Return exactly, and only, the lines from the line containing "(d : block)" through the final line of the records below, both included.

== Dataset entries ==

(* ===== verification/TxStore.v ===== *)
(** * What the log promises to the file system

    The interface between kernel/log.c (with bio.c below it) and kernel/fs.c.  [TxOps] is what fs.c
    calls; [TxStore] states, inside a transaction, what those calls do to an abstract view of the
    disk.  The file system is written and proved against this interface; the last section shows that
    the log of file Log, over any cache that satisfies BlockCache, implements it. *)

From stdpp Require Import base list functions sets numbers strings.
From Stdlib Require Import ZArith Lia.
From S2P Require Import Prelude Machine BlockCache Sleeplock Bio Log.

Class TxOps (L : Type) := {
  tx_bread : Z → Z → M L nat;             (* bread(dev, blockno) *)
  tx_brelse : nat → M L unit;
  tx_log_write : nat → M L unit;
  tx_data : L → nat → block;              (* bp->data *)
  tx_store : nat → block → L → L;         (* memory written through bp->data *)
  tx_begin : M L unit;                    (* begin_op *)
  tx_end : M L unit;                      (* end_op *)
  tx_init : Z → Z → M L unit              (* initlog(dev, sb) with sb.logstart *)
}.

(** [bp->data] gets the contents [d]; [log_write(bp)] *)
Definition tx_write {L} `{TxOps L} (i : nat) (d : block) : M L unit :=
  kmod (tx_store i d) ;;; tx_log_write i.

===

- [Solution for this problem]
Definition tx_write {L} `{TxOps L} (i : nat) (d : block) : M L unit :=
  kmod (tx_store i d) ;;; tx_log_write i.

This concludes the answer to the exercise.